Zaman saya kecil ada teman yang dipanggil “ngutil”. Ia sangat terampil ngutil alias mencuri dengan kecepatan tangan yang tak tertandingi. Keterampilan berpadu dengan kebiasaan menjadi brand tersendiri: ngutil. Di kalangan teman-teman ia pun punya gelar baru, yang sampai sekarang sulit kami lupakan. Diri teman saya dikenang sebagai diri yang ngutil.
Akan dikenang sebagai apakah kita? Guru yang bijaksana atau semena-mena? Polisi yang jujur atau curang? Menteri yang bersahaja atau yang selalu bermain mata? Demikianlah, manusia dikenang karakternya, peran sejarahnya, keluhuran harkat kemanusiaannya – atau bisa sebaliknya.
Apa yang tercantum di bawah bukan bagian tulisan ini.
(* ===== verification/Netlink.v ===== *)
(** * Netlink: the socket, flow and process queries of the Linux sensor

    Sources: src/crates/sensors/linux/netlink/src/ (wire.rs, conntrack_attrs.rs,
    proc_events.rs, socket.rs, conntrack_socket.rs, proc_socket.rs, proc_join.rs,
    proc_meta.rs, normalize.rs, lib.rs).  The decoders run in [Run]: an index out of
    range panics.  The kernel is an argument: the answer to the bytes of a request is
    a list of [recv] results, and a dump that waits for more than it is given is
    [DumpBlocks].  The contents of /proc are arguments of [inode_to_pids] and
    [resolve]. *)
From stdpp Require Import base gmap strings list.
From Stdlib Require Import ZArith Lia.
From S2P Require Import Prelude Str Text Fs Schema Bytes.
#[local] Open Scope string_scope.
#[local] Open Scope list_scope.
#[local] Open Scope Z_scope.
#[local] Open Scope edr_scope.

(** ** wire.rs *)

Definition NLMSG_HDR_LEN : Z := 16.
Definition NLMSG_ERROR : Z := 2.
Definition NLMSG_DONE : Z := 3.
Definition SOCK_DIAG_BY_FAMILY : Z := 20.
Definition NLM_F_REQUEST : Z := 1.
Definition NLM_F_DUMP : Z := Z.lor 0x100 0x200.
Definition AF_INET : Z := 2.
Definition AF_INET6 : Z := 10.
Definition IPPROTO_TCP : Z := 6.
Definition TCP_ESTABLISHED : Z := 1.
Definition TCP_LISTEN : Z := 10.

Record NlMsgHeader := mkNlMsgHeader {
  nl_len : Z; nl_msg_type : Z; nl_flags : Z; nl_seq : Z; nl_pid : Z }.

Definition NlMsgHeader_to_bytes (h : NlMsgHeader) : bytes :=
  to_le 4 (nl_len h) ++ to_le 2 (nl_msg_type h) ++ to_le 2 (nl_flags h)
  ++ to_le 4 (nl_seq h) ++ to_le 4 (nl_pid h).

Definition NlMsgHeader_parse (buf : bytes) : Run (option NlMsgHeader) :=
  if blen buf <? NLMSG_HDR_LEN then Ran None else
  len <-run ne_at 4 buf 0;
  msg_type <-run ne_at 2 buf 4;
  flags <-run ne_at 2 buf 6;
  seq <-run ne_at 4 buf 8;
  pid <-run ne_at 4 buf 12;
  Ran (Some (mkNlMsgHeader len msg_type flags seq pid)).

Record DiagRequestV2 := mkDiagRequestV2 { req_family : Z; req_protocol : Z; req_states : Z }.
Definition DIAG_REQ_LEN : Z := 56.

(** Zeroes up to the cookie at 48..56, which is INET_DIAG_NOCOOKIE. *)
Definition DiagRequestV2_to_bytes (r : DiagRequestV2) : bytes :=
  [req_family r; req_protocol r; 0; 0] ++ to_le 4 (req_states r) ++ replicate 40 0 ++ replicate 8 0xff.

Record DiagMsg := mkDiagMsg {
  dm_family : Z; dm_state : Z; dm_local : IpAddr; dm_local_port : Z;
  dm_remote : IpAddr; dm_remote_port : Z; dm_uid : Z; dm_inode : Z }.
Definition DIAG_MSG_LEN : Z := 72.

(** [bytes] is the 16-byte slice of the caller. *)
Definition parse_addr (family : Z) (b : bytes) : Run (option IpAddr) :=
  if family =? AF_INET then octets <-run slice b 0 4; Ran (Some (V4 (from_be octets)))
  else if family =? AF_INET6 then Ran (if blen b =? 16 then Some (V6 (from_be b)) else None)
  else Ran None.

Definition DiagMsg_parse (payload : bytes) : Run (option DiagMsg) :=
  if blen payload <? DIAG_MSG_LEN then Ran None else
  family <-run at_index payload 0;
  state <-run at_index payload 1;
  local_port <-run be_at 2 payload 4;
  remote_port <-run be_at 2 payload 6;
  lb <-run slice payload 8 24;
  l <-run parse_addr family lb;
  loc <-some l;
  rb <-run slice payload 24 40;
  r <-run parse_addr family rb;
  remote <-some r;
  uid <-run ne_at 4 payload 64;
  inode <-run ne_at 4 payload 68;
  Ran (Some (mkDiagMsg family state loc local_port remote remote_port uid inode)).

(** ** proc_events.rs *)

Definition CN_IDX_PROC : Z := 1.
Definition CN_VAL_PROC : Z := 1.
Definition PROC_CN_MCAST_LISTEN : Z := 1.
Definition CN_MSG_HDR_LEN : Z := 20.

Record CnMsgHeader := mkCnMsgHeader {
  cn_idx : Z; cn_val : Z; cn_seq : Z; cn_ack : Z; cn_len : Z; cn_flags : Z }.

Definition CnMsgHeader_to_bytes (h : CnMsgHeader) : bytes :=
  to_le 4 (cn_idx h) ++ to_le 4 (cn_val h) ++ to_le 4 (cn_seq h) ++ to_le 4 (cn_ack h)
  ++ to_le 2 (cn_len h) ++ to_le 2 (cn_flags h).

Definition CnMsgHeader_parse (buf : bytes) : Run (option CnMsgHeader) :=
  if blen buf <? CN_MSG_HDR_LEN then Ran None else
  idx <-run ne_at 4 buf 0;
  val <-run ne_at 4 buf 4;
  seq <-run ne_at 4 buf 8;
  ack <-run ne_at 4 buf 12;
  len <-run ne_at 2 buf 16;
  flags <-run ne_at 2 buf 18;
  Ran (Some (mkCnMsgHeader idx val seq ack len flags)).

Definition PROC_EVENT_HDR_LEN : Z := 16.
Definition PROC_EVENT_FORK : Z := 1.
Definition PROC_EVENT_EXEC : Z := 2.
Definition PROC_EVENT_EXIT : Z := 0x80000000.

Inductive ProcEvent :=
  | PE_Fork (parent_pid parent_tgid child_pid child_tgid : Z)
  | PE_Exec (pid tgid : Z)
  | PE_Exit (pid tgid exit_code exit_signal : Z)
  | PE_Other (what : Z).

Definition ProcEvent_parse (payload : bytes) : Run (option ProcEvent) :=
  if blen payload <? PROC_EVENT_HDR_LEN then Ran None else
  what <-run ne_at 4 payload 0;
  body <-run slice_from payload PROC_EVENT_HDR_LEN;
  if what =? PROC_EVENT_FORK then
    if blen body <? 16 then Ran None else
    parent_pid <-run ne_at 4 body 0;
    parent_tgid <-run ne_at 4 body 4;
    child_pid <-run ne_at 4 body 8;
    child_tgid <-run ne_at 4 body 12;
    Ran (Some (PE_Fork parent_pid parent_tgid child_pid child_tgid))
  else if what =? PROC_EVENT_EXEC then
    if blen body <? 8 then Ran None else
    pid <-run ne_at 4 body 0;
    tgid <-run ne_at 4 body 4;
    Ran (Some (PE_Exec pid tgid))
  else if what =? PROC_EVENT_EXIT then
    if blen body <? 16 then Ran None else
    pid <-run ne_at 4 body 0;
    tgid <-run ne_at 4 body 4;
    exit_code <-run ne_at 4 body 8;
    exit_signal <-run ne_at 4 body 12;
    Ran (Some (PE_Exit pid tgid exit_code exit_signal))
  else Ran (Some (PE_Other what)).

(** ** conntrack_attrs.rs *)

Definition NLA_F_NESTED : Z := 0x8000.
Definition CTA_TUPLE_ORIG : Z := 1.
Definition CTA_TUPLE_REPLY : Z := 2.
Definition CTA_STATUS : Z := 3.
Definition CTA_PROTOINFO : Z := 4.
Definition CTA_TIMEOUT : Z := 7.
Definition CTA_MARK : Z := 8.
Definition CTA_COUNTERS_ORIG : Z := 9.
Definition CTA_COUNTERS_REPLY : Z := 10.
Definition CTA_ID : Z := 12.
Definition CTA_TUPLE_IP : Z := 1.
Definition CTA_TUPLE_PROTO : Z := 2.
Definition CTA_IP_V4_SRC : Z := 1.
Definition CTA_IP_V4_DST : Z := 2.
Definition CTA_IP_V6_SRC : Z := 3.
Definition CTA_IP_V6_DST : Z := 4.
Definition CTA_PROTO_NUM : Z := 1.
Definition CTA_PROTO_SRC_PORT : Z := 2.
Definition CTA_PROTO_DST_PORT : Z := 3.
Definition CTA_COUNTERS_PACKETS : Z := 1.
Definition CTA_COUNTERS_BYTES : Z := 2.
Definition CTA_PROTOINFO_TCP : Z := 1.
Definition CTA_PROTOINFO_TCP_STATE : Z := 1.

Record Attr := mkAttr { attr_type : Z; attr_nested : bool; attr_value : bytes }.

(** NLA_ALIGN and NLMSG_ALIGN: [(n + 3) & !3]. *)
Definition align4 (n : Z) : Z := Z.ldiff (n + 3) 3.

(** [offset] grows by four or more in every round: [fuel] is the length of [buf]. *)
Fixpoint parse_attrs_loop (fuel : nat) (buf : bytes) (offset : Z) (attrs : list Attr) : Run (list Attr) :=
  if offset + 4 <=? blen buf then
    match fuel with
    | O => Spun
    | S fuel =>
        len <-run ne_at 2 buf offset;
        raw_type <-run ne_at 2 buf (offset + 2);
        if (len <? 4) || (blen buf <? offset + len) then Ran attrs else
        value <-run slice buf (offset + 4) (offset + len);
        parse_attrs_loop fuel buf (offset + align4 len)
          (attrs ++ [mkAttr (Z.ldiff raw_type NLA_F_NESTED) (negb (Z.land raw_type NLA_F_NESTED =? 0)) value])
    end
  else Ran attrs.
Definition parse_attrs (buf : bytes) : Run (list Attr) := parse_attrs_loop (length buf) buf 0 [].

Definition read_be16 (value : bytes) : option Z :=
  match value with a :: b :: _ => Some (from_be [a; b]) | _ => None end.
Definition read_be32 (value : bytes) : Run (option Z) :=
  if blen value <? 4 then Ran None else v <-run be_at 4 value 0; Ran (Some v).
Definition read_be64 (value : bytes) : Run (option Z) :=
  if blen value <? 8 then Ran None else v <-run be_at 8 value 0; Ran (Some v).

Record FlowTuple := mkFlowTuple {
  ft_src : IpAddr; ft_dst : IpAddr; ft_protocol : Z; ft_src_port : option Z; ft_dst_port : option Z }.

(** The five mutable variables of [FlowTuple::parse]. *)
Record TupleAcc := mkTupleAcc {
  ta_src : option IpAddr; ta_dst : option IpAddr; ta_protocol : option Z;
  ta_src_port : option Z; ta_dst_port : option Z }.

Definition with_src (a : option IpAddr) (t : TupleAcc) : TupleAcc :=
  mkTupleAcc a (ta_dst t) (ta_protocol t) (ta_src_port t) (ta_dst_port t).
Definition with_dst (a : option IpAddr) (t : TupleAcc) : TupleAcc :=
  mkTupleAcc (ta_src t) a (ta_protocol t) (ta_src_port t) (ta_dst_port t).

(** [Ipv4Addr::new(value[0], value[1], value[2], value[3])]. *)
Definition v4_of (value : bytes) : Run IpAddr := o <-run slice value 0 4; Ran (V4 (from_be o)).

Definition ip_attr_step (t : TupleAcc) (a : Attr) : Run TupleAcc :=
  let value := attr_value a in
  if (attr_type a =? CTA_IP_V4_SRC) && (blen value =? 4) then v <-run v4_of value; Ran (with_src (Some v) t)
  else if (attr_type a =? CTA_IP_V4_DST) && (blen value =? 4) then v <-run v4_of value; Ran (with_dst (Some v) t)
  else if attr_type a =? CTA_IP_V6_SRC then
    Ran (if blen value =? 16 then with_src (Some (V6 (from_be value))) t else t)
  else if attr_type a =? CTA_IP_V6_DST then
    Ran (if blen value =? 16 then with_dst (Some (V6 (from_be value))) t else t)
  else Ran t.

Definition proto_attr_step (t : TupleAcc) (a : Attr) : Run TupleAcc :=
  let value := attr_value a in
  if attr_type a =? CTA_PROTO_NUM then
    Ran (mkTupleAcc (ta_src t) (ta_dst t) (head value) (ta_src_port t) (ta_dst_port t))
  else if attr_type a =? CTA_PROTO_SRC_PORT then
    Ran (mkTupleAcc (ta_src t) (ta_dst t) (ta_protocol t) (read_be16 value) (ta_dst_port t))
  else if attr_type a =? CTA_PROTO_DST_PORT then
    Ran (mkTupleAcc (ta_src t) (ta_dst t) (ta_protocol t) (ta_src_port t) (read_be16 value))
  else Ran t.

Definition tuple_attr_step (t : TupleAcc) (a : Attr) : Run TupleAcc :=
  if negb (attr_nested a) then Ran t
  else if attr_type a =? CTA_TUPLE_IP then
    l <-run parse_attrs (attr_value a); run_fold ip_attr_step l t
  else if attr_type a =? CTA_TUPLE_PROTO then
    l <-run parse_attrs (attr_value a); run_fold proto_attr_step l t
  else Ran t.
Lemma read_be16_put z : fits 2 z -> read_be16 (to_be 2 z) = Some z.
Proof. intros Hz. unfold read_be16. rewrite <- (from_to_be 2 z Hz) at 2. reflexivity. Qed.

Lemma be_at_whole n z : fits n z -> be_at (Z.of_nat n) (to_be n z) 0 = Ran z.
Proof. intros Hz. rewrite <- (app_nil_r (to_be n z)). by apply (be_at_mid n [] []). Qed.

Lemma read_be32_put z : fits 4 z -> read_be32 (to_be 4 z) = Ran (Some z).
Proof. intros Hz. unfold read_be32. rewrite blen_to_be. change (Z.of_nat 4 <? 4) with false. by rewrite (be_at_whole 4). Qed.

Lemma read_be64_put z : fits 8 z -> read_be64 (to_be 8 z) = Ran (Some z).
Proof. intros Hz. unfold read_be64. rewrite blen_to_be. change (Z.of_nat 8 <? 8) with false. by rewrite (be_at_whole 8). Qed.

Lemma v4_of_put z : fits 4 z -> v4_of (to_be 4 z) = Ran (V4 z).
Proof.
  intros Hz. unfold v4_of. rewrite <- (app_nil_r (to_be 4 z)), (slice_mid [] (to_be 4 z) []); [|done|by rewrite blen_to_be].
  simpl. by rewrite from_to_be.
Qed.

Lemma TcpState_from_raw s : state_wf s -> TcpState_from (TcpState_raw s) = s.
Proof.
  destruct s as [| | | | | | | | | |raw]; simpl; try done. intros H. unfold TcpState_from.
  destruct raw as [|p|p]; try lia. do 4 (destruct p as [p|p|]; try done; try lia).
Qed.

Lemma put_addr_small a : blen (attr_value (put_src a)) <= 16 /\ blen (attr_value (put_dst a)) <= 16.
Proof. destruct a; cbn [put_src put_dst attr_value]; rewrite blen_to_be; lia. Qed.

Lemma put_port_small t o : Forall (fun a => blen (attr_value a) <= 2) (put_port t o).
Proof. destruct o; simpl; constructor; [|done]. cbn [attr_value]. rewrite blen_to_be. done. Qed.

(** The parts of an entry are far below the 64 KiB of an attribute. *)
Lemma attr_wf_intro t n v : 0 <= t < NLA_F_NESTED -> blen v <= 65531 -> attr_wf (mkAttr t n v).
Proof. done. Qed.

Lemma ip_attrs_wf s d : Forall attr_wf [put_src s; put_dst d] /\ blen (put_attrs [put_src s; put_dst d]) <= 48.
Proof.
  destruct (put_addr_small s) as [Hs _], (put_addr_small d) as [_ Hd]. split.
  - repeat constructor; try lia; destruct s, d; simpl; unfold NLA_F_NESTED; try done.
  - pose proof (blen_put_attrs_le [put_src s; put_dst d] 16) as H. simpl in H. apply H. by repeat constructor.
Qed.

Lemma port_attrs_wf p sp dp :
  let l := mkAttr CTA_PROTO_NUM false [p] :: put_port CTA_PROTO_SRC_PORT sp ++ put_port CTA_PROTO_DST_PORT dp in
  Forall attr_wf l /\ blen (put_attrs l) <= 30.
Proof.
  intros l.
  assert (Hl : Forall (fun a => blen (attr_value a) <= 2) l).
  { constructor; [done|]. apply Forall_app; split; apply put_port_small. }
  split.
  - subst l. constructor; [done|].
    apply Forall_app; split; (destruct sp, dp; simpl; repeat constructor; try done; rewrite blen_to_be; done).
  - pose proof (blen_put_attrs_le l 2 Hl) as H. assert (length l <= 3)%nat by (subst l; destruct sp, dp; simpl; lia). lia.
Qed.

Lemma ip_step_src a t : addr_wf a -> ip_attr_step t (put_src a) = Ran (with_src (Some a) t).
Proof.
  intros Ha. destruct a; unfold ip_attr_step; cbn [put_src attr_type attr_value]; rewrite blen_to_be.
  - by rewrite v4_of_put.
  - by rewrite from_to_be.
Qed.

Lemma ip_step_dst a t : addr_wf a -> ip_attr_step t (put_dst a) = Ran (with_dst (Some a) t).
Proof.
  intros Ha. destruct a; unfold ip_attr_step; cbn [put_dst attr_type attr_value]; rewrite blen_to_be.
  - by rewrite v4_of_put.
  - by rewrite from_to_be.
Qed.

Lemma ip_steps s d t :
  addr_wf s -> addr_wf d ->
  run_fold ip_attr_step [put_src s; put_dst d] t
  = Ran (mkTupleAcc (Some s) (Some d) (ta_protocol t) (ta_src_port t) (ta_dst_port t)).
Proof. intros Hs Hd. cbn [run_fold]. rewrite ip_step_src by done. cbn [run_bind]. by rewrite ip_step_dst. Qed.

Lemma proto_steps p sp dp t :
  from_option (fits 2) True sp -> from_option (fits 2) True dp -> ta_src_port t = None -> ta_dst_port t = None ->
  run_fold proto_attr_step (mkAttr CTA_PROTO_NUM false [p] :: put_port CTA_PROTO_SRC_PORT sp ++ put_port CTA_PROTO_DST_PORT dp) t
  = Ran (mkTupleAcc (ta_src t) (ta_dst t) (Some p) sp dp).
Proof.
  intros Hs Hd H1 H2. destruct sp, dp; unfold proto_attr_step, put_port, opt_attr;
    cbn [run_fold app attr_type attr_value]; cbn -[read_be16 to_be]; simpl in Hs, Hd; rewrite ?read_be16_put by done; congruence.
Qed.
(* ===== verification/LinuxSensor.v ===== *)
(** * LinuxSensor: the loop that feeds the events of the probes to the sink

    Sources: src/crates/sensors/linux/userspace/src/ (proc.rs, container.rs,
    docker.rs, tracefs.rs, ebpf.rs, sensor.rs).  The files of /proc, the tree of
    cgroupfs, the Docker daemon's answers and the contents of the ring buffers are
    arguments.  One turn of the loop ([turn]) is one branch of the [select!]; a run is
    any list of turns. *)
From stdpp Require Import base gmap strings list.
From Stdlib Require Import ZArith Lia Ascii.
From S2P Require Import Prelude Str Text Fs Utf8 Schema Bytes LinuxWire.
#[local] Open Scope string_scope.
#[local] Open Scope list_scope.
#[local] Open Scope Z_scope.
#[local] Open Scope edr_scope.

(** ** proc.rs *)

(** [blob.split(|&b| b == 0)]. *)
Fixpoint split_nul (l : bytes) : list bytes :=
  match l with
  | [] => [[]]
  | b :: l =>
      if b =? 0 then [] :: split_nul l
      else match split_nul l with [] => [[b]] | p :: ps => (b :: p) :: ps end
  end.
(** [blob.strip_suffix(b"\0").unwrap_or(blob)]. *)
Definition strip_last_nul (blob : bytes) : bytes :=
  match last blob with Some b => if b =? 0 then removelast blob else blob | None => blob end.

Definition parse_proc_cmdline (blob : bytes) : list string :=
  let trimmed := strip_last_nul blob in
  if blen trimmed =? 0 then [] else from_utf8_lossy <$> split_nul trimmed.
Definition read_proc_cmdline (file : option bytes) : list string :=
  match file with Some blob => parse_proc_cmdline blob | None => [] end.

Definition SECURITY_ENV_NAMES : list string :=
  ["LD_PRELOAD"; "LD_LIBRARY_PATH"; "LD_AUDIT"; "LD_DEBUG_OUTPUT"; "GLIBC_TUNABLES"].
Definition security_entry (entry : bytes) : option (string * string) :=
  nv ← split_once "=" (from_utf8_lossy entry);
  if one_of SECURITY_ENV_NAMES nv.1 then Some nv else None.
Definition parse_proc_environ_security (blob : bytes) : list (string * string) :=
  let trimmed := strip_last_nul blob in
  if blen trimmed =? 0 then [] else omap security_entry (split_nul trimmed).
Definition read_proc_environ_security (file : option bytes) : list (string * string) :=
  match file with Some blob => parse_proc_environ_security blob | None => [] end.

Definition is_close (a : Ascii.ascii) : bool := Ascii.eqb a ")"%char.
(** [split_once "("] and [rsplit_byte is_close] are the text around the first [(]
    and the last [)]; the range between them is empty when [)] comes first. *)
Definition stat_rest (stat : string) : option string := snd <$> rsplit_byte is_close stat.
Definition stat_comm (stat : string) : option string :=
  '(before, _) ← rsplit_byte is_close stat; snd <$> split_once "(" before.
Definition parse_stat_ppid_comm (stat : string) : option (Z * string) :=
  comm ← stat_comm stat;
  rest ← stat_rest stat;
  match split_whitespace rest with
  | _ :: field :: _ => ppid ← parse_upto U32_MAX field; Some (ppid, comm)
  | _ => None
  end.
Definition parse_stat_starttime (stat : string) : option Z :=
  rest ← stat_rest stat; field ← split_whitespace rest !! 19%nat; parse_u64 field.

(** ** container.rs *)

Definition is_hex_id (s : string) : bool := (str_len s =? 64) && str_all is_hexdigit s.
Definition id_candidate (segment : string) : string :=
  default segment (s ← strip_suffix ".scope" segment;
                   match strip_prefix "docker-" s with Some r => Some r | None => strip_prefix "cri-containerd-" s end).
Fixpoint first_id (segments : list string) : option string :=
  match segments with
  | [] => None
  | segment :: segments => let c := id_candidate segment in if is_hex_id c then Some c else first_id segments
  end.
Definition extract_container_id (cgroup_path : string) : option string := first_id (str_split slash cgroup_path).
(** A record of process [pid] and surroundings where nothing can be read. *)
Definition sample_meta (pid : Z) : wire_EventMeta := mk_wire_EventMeta pid 1 0 0 77 (replicate 16 0) 0 5 0.
Definition bare : Surroundings := mkSurroundings (fun _ => None) (fun _ => None) (fun _ => None) (mkCgDir None).
Definition sample_ring : list Item :=
  [(bare, Some (W_Prctl (mk_wire_PrctlEvent (sample_meta 900) 4 0)));
   (bare, None);
   (bare, Some (W_Prctl (mk_wire_PrctlEvent (sample_meta 41) 15 0)));
   (bare, Some (W_FileOpen (mk_wire_FileOpenEvent (sample_meta 42) (47 :: replicate 255 0) 300 0)))].
Definition no_containers : Containers := mkContainers CgroupIdCache_new ∅ [].

Lemma sample_ring_wf : Forall item_wf sample_ring.
Proof. repeat constructor; vm_compute; congruence. Qed.

Lemma no_containers_ok : containers_ok no_containers.
Proof.
  split; [apply cache_ok_new|]. split; [constructor|]. intros id. cbn. rewrite lookup_empty.
  split; [by intros [? ?]|by intros ?%not_elem_of_nil].
Qed.

Lemma ring_delivered_witness :
  exists ess cs', drains 1000 900 None 1 sample_ring [] no_containers = Ran ([], concat ess, cs') /\
    Forall2 (delivers 1000 900 None) sample_ring ess.
Proof.
  apply (ring_delivered 1000 900 None sample_ring no_containers 1 sample_ring_wf no_containers_ok).
  vm_compute. lia.
Defined.

Lemma sensor_run_safe_witness :
  exists s', turns 1000 900 None [Readable 0; Produce 1 sample_ring; SweepTick 50 true; Readable 1; Readable 7]
               (mkSensorState [sample_ring; []] no_containers zero_signal []) = Ran s'
             /\ Forall (fun e => meta_pid (Event_meta e) <> 900) (sn_delivered s').
Proof.
  destruct (sensor_run_safe 1000 900 None [Readable 0; Produce 1 sample_ring; SweepTick 50 true; Readable 1; Readable 7]
              (mkSensorState [sample_ring; []] no_containers zero_signal [])) as (s' & E & H & _).
  - split; [|split; [exact no_containers_ok|constructor]].
    constructor; [exact sample_ring_wf|repeat constructor].
  - split; [exact I|]. intros s1 _. split; [exact sample_ring_wf|]. intros s2 _. split; [exact I|].
    intros s3 _. split; [exact I|]. intros s4 _. split; [exact I|]. intros s5 _. exact I.
  - exists s'. split; [exact E|exact H].
Defined.

(** ** /proc *)

Lemma split_nul_app p l : 0 ∉ p -> split_nul (p ++ 0 :: l) = p :: split_nul l.
Proof.
  induction p as [|b p IH]; intros Hp; [done|]. apply not_elem_of_cons in Hp as [Hb Hp]. cbn.
  destruct (Z.eqb_spec b 0); [lia|]. by rewrite IH.
Qed.

Lemma split_nul_none p : 0 ∉ p -> split_nul p = [p].
Proof.
  induction p as [|b p IH]; intros Hp; [done|]. apply not_elem_of_cons in Hp as [Hb Hp]. cbn.
  destruct (Z.eqb_spec b 0); [lia|]. by rewrite IH.
Qed.

(** The kernel's [/proc/<pid>/cmdline]: every argument with its NUL. *)
Definition kernel_cmdline (argv : list bytes) : bytes := concat ((fun a => a ++ [0]) <$> argv).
Budaya copy paste dalam kadar dan taraf tertentu mereduksi peran sejarah seseorang. Tak ubahnya ia menjadi tangan kanan teknologi yang bergerak hanya dalam dua kutub: benar dan salah. Padahal “kebenaran” memiliki dimensi dan kategori yang cukup luas, yakni baik dan indah. Kebenaran harus baik. Kebaikan harus indah. Keindahan harus benar.
Ucapan maaf yang dicopy paste itu, sungguh, saya bingung masuk kategori mana.